As the only literate Reject, it’s my duty to find the latest, the greatest and the untouched classics that would make great source material for film adaptations. I read so you don’t have to.
This week, Print to Projector presents the story of a young man enamored by a beautiful city who discovers that amidst its perfection lies a man who lures victims to a violent death by drowning.
We open on a bare stage lit with blue and white lights.
The central focus of “The Killer” by absurdist playwright Eugene Ionesco is a young man named Berenger who has left the toil of the city for the splendor of a secluded planned community known as the Radiant City. As he hears more about the controlled climate, the omnipresence of blooming flowers, and the high quality of every building, he becomes more infatuated with the promise of the place.
He desperately wants to live there.
Every character in the play – from the Architect who designed the city to The Killer himself – is a breathing symbolism. Berenger is the embodiment of idealism – naive, excitable, quick to fall in love. He’s a man who decides that he has the moral duty to stop the Killer from taking anymore lives.
This takes him through a fascist political rally, into the shining fountain of the Radiant City, and right to his best friend’s doorstep.
As an absurdist play, it would be incredibly difficult to adapt for the screen without shoving in so much empty pretension that even a Grad School Student would choke to death on it. There would be a fine balance to seek out in bringing the spirit of the play to life while filling out the edges to transform what is perfect for the stage into something that is perfect for the screen.

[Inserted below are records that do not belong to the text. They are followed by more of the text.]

(** [build_trojanc_addr_cached] appends to [buf]; an error leaves it unchanged,
    so it is returned without a buffer. *)
Definition build_trojanc_addr_cached (buf : str) (cached : CachedAddr) : result str :=
  _ ← ensure (match addr_type cached with
              | AT_V4 => host_len cached =? 4
              | AT_V6 => host_len cached =? 16
              | AT_Domain => 0 <? host_len cached
              end) (EMsg (B "invalid cached host"));
  let buf := buf ++ [addr_type_to_wire_byte (addr_type cached)] in
  let buf :=
    match addr_type cached with
    | AT_V4 => buf ++ take 4 (host_bytes cached)
    | AT_V6 => buf ++ take 16 (host_bytes cached)
    | AT_Domain =>
        buf ++ [byte_of (host_len cached)] ++ take (Z.to_nat (host_len cached)) (host_bytes cached)
    end in
  Ok (buf ++ to_be16 (cached_port cached)).

Definition build_trojanc_addr (addr : str) (port : Z) : result str :=
  build_trojanc_addr_cached [] (from_host_port addr port).

(** ** Readers

    The [_async] readers of the source perform the reads of the blocking ones. *)
Definition read_u16 : reader Z :=
  hi ← read_byte; lo ← read_byte; mret (from_be16 hi lo).

Definition read_command_head : reader (byte * byte) :=
  v ← read_byte; c ← read_byte; mret (v, c).
Definition read_command_head_async : reader (byte * byte) := read_command_head.

Definition read_authenticate : reader (Uuid * Token) :=
  uuid ← read_exact 16; token ← read_exact 32; mret (uuid, token).
Definition read_authenticate_async : reader (Uuid * Token) := read_authenticate.

(** The address arms shared by the two [trojanc] readers. *)
Definition read_trojanc_host (t : byte) : reader str :=
  if decide (t = ADDR_TYPE_IPV4) then o ← read_exact 4; mret (show_ipv4 o)
  else if decide (t = ADDR_TYPE_IPV6) then o ← read_exact 16; mret (show_ipv6 o)
  else if decide (t = ADDR_TYPE_DOMAIN) then
    l ← read_byte;
    let len := Z.to_nat (u8 l) in
    _ ← lift (ensure (0 <? u8 l) (EMsg (B "trojanc domain length is zero")));
    domain ← read_exact len;
    mret (from_utf8_lossy domain)
  else fail (EMsg (B "unknown trojanc address type: " ++ show_dec (u8 t))).

Definition read_trojanc_addr_async : reader (str * Z) :=
  t ← read_byte;
  addr ← read_trojanc_host t;
  port ← read_u16;
  mret (addr, port).

(** The [String] buffer [host] is written once the address bytes are read, so
    it is part of the result on the error paths too. *)
Definition read_trojanc_addr_into_async (host s : str) : str * result (Z * str) :=
  match read_byte s with
  | Err e => (host, Err e)
  | Ok (t, s) =>
      match read_trojanc_host t s with
      | Err e => (host, Err e)
      | Ok (host, s) => (host, read_u16 s)
      end
  end.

That doesn’t mean adding a car chase, but it does mean extending the characters in such a way that they maintain their metaphorical importance while having a bit more to do than sitting around drinking wine and talking.
Writing: Despite only having one film under his belt, by pulling duty as director, writer, editor, producer and star on it (while creating a captivating film) Shane Carruth proved with Primer that he can write with precision and intensity. He also proved that he can create strange situations that feel incredibly real to the audience because of a grand internal consistency.
It would be fascinating to see his take on a script where a character equal parts Mother Goose and Hitler leads her troops in feverish chants and where a murderer disguises himself as a beggar. It would also be interesting to see such a careful sci-fi writer enter a world of factual contradictions.
Directing: There is only one person I would like to see direct this. Even though he lost touch with Hollywood a few years ago, David Lynch is tailor-made for this material.
Rufus Sewell as Berenger: There’s a strange combination here as Berenger feels like a noir detective that’s been given the optimism that a shining new lease on life can provide. He’s a man living in squalor who might come to live in the Garden of Eden. Sewell is great actor for this role because he’s got the gritty, five o’clock shadow facade covering up the talent to hit the entire emotional gamut.
Dileep Rao as The Architect: The Architect is dry and apathetic even when describing his triumph. He passes over information like the existence of a vicious killer that strikes daily with the same tone as he’d use to ask you to pick up milk at the store if you get a chance. Rao – who was last in Inception – would have to tone down a bit of natural charisma, but he’s got an enigmatic feel to him that would work well against Sewell.
Justin Theroux as Edward: As Theroux is the picture of health, he really shouldn’t be a great choice for the sickly, withered-arm-owning Edward (Eduoard en France), but the character is a mincing, cruel-minded victim that spits out vitriol and whines constantly. Theroux has proven himself great in those kinds of roles. Edward is one of the many atrocious characters that Berenger is desperately trying to save from the Killer even though it’s possible Edward is the Killer himself.
Louise Fletcher as Mother Peep: Peep is a local political figure that spouts out the contradictory ideals of Nazi Germany or INGSOC. She’s probably the most vicious of all the characters, representing the exploitation of the unthinking. She is angry at presumably nothing, but that doesn’t stop her from being louder than everyone else. If you can’t get Bill O’Reilly in drag, who better to take on the part than Nurse Rached?
Naomi Watts as Dany: A very minor role, Dany is the architect’s assistant with whom Berenger falls instantly in love. Watts undoubtedly has that quality in her arsenal and can take on the strange dialog and behavior that ensues.
…with Christopher Plummer as The Killer: There will always be an intense amount of debate as to how to cast The Killer – a representation of Death and its inevitability – but there’s something about dressing up Christopher Plummer as a beggar that seems to work. More so than that, the role demands an actor that can be deeply unnerving without any lines.
Who Owns It:
The estate of Eugene Ionesco.
This wouldn’t be a big blockbuster or anything, but it could be made into a beautiful exploration of our hopes and our fears about death. At the core, the play is a thematic trip through the rare shining moment of perfection we find in a life otherwise surrounded by the mundane and dirty. Still, nothing good can exist without the flaw exhibited best by (appropriately) an anonymous poet:
“It is a fearful thing to love what death can touch.”